People with such natures could be recognized earlier, in eras when faith could still be tested. Nowadays they hide under the cloak of ideas. These are quite arbitrary, as seen in the fact that when certain goals are achieved, they are discarded like rags.

The announcement came today of Japan’s declaration of war. Perhaps the year 1942 will be the one when more people than ever before will pass over and enter Hades.

PARIS, 8 DECEMBER 1941

Walked through the deserted streets of the city in the evening. Because of the assassinations, the populace is under curfew in the early evening. Everything lies lifeless in the fog. The sound of radios and chattering children came from the houses, as if I were walking among birdcages.

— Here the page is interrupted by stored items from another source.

(* ===== verification/ShellTools.v ===== *)
(** * What the text commands, the line editor and the game of the shell do

    Lines of a text and the text of lines are inverse; sort prints its lines in the
    order of strcmp(), grep those that contain the pattern. A line that is read fits
    its buffer for every sequence of keys. The snake stays in its array. *)

From S2P Require Import Prelude Pmm Mem Strings Vmm UserSpace ElfLoad Heap Cpu Sched Input Console Shm Vfs Devfs Printf Arith UnixSocket System Machine ShellVars ShellWords ShellRun ShellScript ShellProgram ShellOutput ShellCommands.
From Stdlib Require Import Sorted.

(** ** Lines *)

(** The text of lines, each with its end. *)
Definition unlines (ls : list text) : text := concat ((fun l => l ++ newline) <$> ls).
(** A line of characters without a zero and an end of line. *)
Definition line_ok (l : text) : Prop := Forall (fun c => 0 < c < 256 /\ c <> 10) l.

Lemma span_line (l rest : text) : line_ok l -> span (is_not 10) (l ++ 10 :: rest) = (l, 10 :: rest).
Proof.
  induction 1 as [|c l [_ Hc] _ IH]; cbn [app span]; [done|].
  assert (is_not 10 c = true) as -> by (unfold is_not; to_prop; lia). by rewrite IH.
Qed.
Lemma unlines_cons l ls : unlines (l :: ls) = l ++ 10 :: unlines ls.
Proof. unfold unlines. cbn. by rewrite <- app_assoc. Qed.
Lemma lines_from_unlines ls : forall n, Forall line_ok ls -> (length (unlines ls) <= n)%nat -> lines_from n (unlines ls) = ls.
Proof.
  induction ls as [|l ls IH]; intros n Hls Hn; [by destruct n|]. apply Forall_cons_iff in Hls as [Hl Hls].
  rewrite unlines_cons in *. rewrite length_app in Hn. cbn [length] in Hn.
  destruct n as [|n]; [lia|]. cbn [lines_from]. destruct (l ++ 10 :: unlines ls) as [|c k] eqn:He; [by destruct l|].
  rewrite <- He, (span_line l _ Hl). cbn [drop]. by rewrite IH by (done || lia).
Qed.
(** Splitting a text of lines gives the lines. *)
Lemma lines_of_unlines ls : Forall line_ok ls -> lines_of (unlines ls) = ls.
Proof. intros Hls. unfold lines_of. by apply lines_from_unlines. Qed.
Lemma unlines_bytes ls : Forall line_ok ls -> Forall (fun c => 0 < c < 256) (unlines ls).
Proof.
  induction 1 as [|l ls Hl _ IH]; [done|]. rewrite unlines_cons. apply Forall_app. split; [by eapply List.Forall_impl; [|exact Hl]; intros c []|].
  by constructor.
Qed.
Lemma unlines_perm ls ls' : ls ≡ₚ ls' -> length (unlines ls) = length (unlines ls').
Proof.
  induction 1; [done|rewrite !unlines_cons, !length_app; cbn [length]; lia|rewrite !unlines_cons, !length_app; cbn [length];
    rewrite !length_app; cbn [length]; lia|by etransitivity].
Qed.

In the course of my work about the struggle between the army and the Party for authority in France, I am translating the farewell letters of the hostages [26] On 21 August, a German naval cadet was assassinated in Paris, which ignited a string of assassinations of German military officers in France. French hostages were taken in reprisal and many were executed. Despite Hitler’s directive to execute 100 hostages for every German killed, General Otto von Stülpnagel resisted the order, which he thought would only fuel French resistance. who have been executed in Nantes. These came to light in the files. I want to preserve them because they would otherwise be lost. Reading them has given me strength. When faced with imminent death, man seems to emerge from his blind will and realize that love is the most intimate of all connections. Except for love, death is perhaps our only benefactor in this world.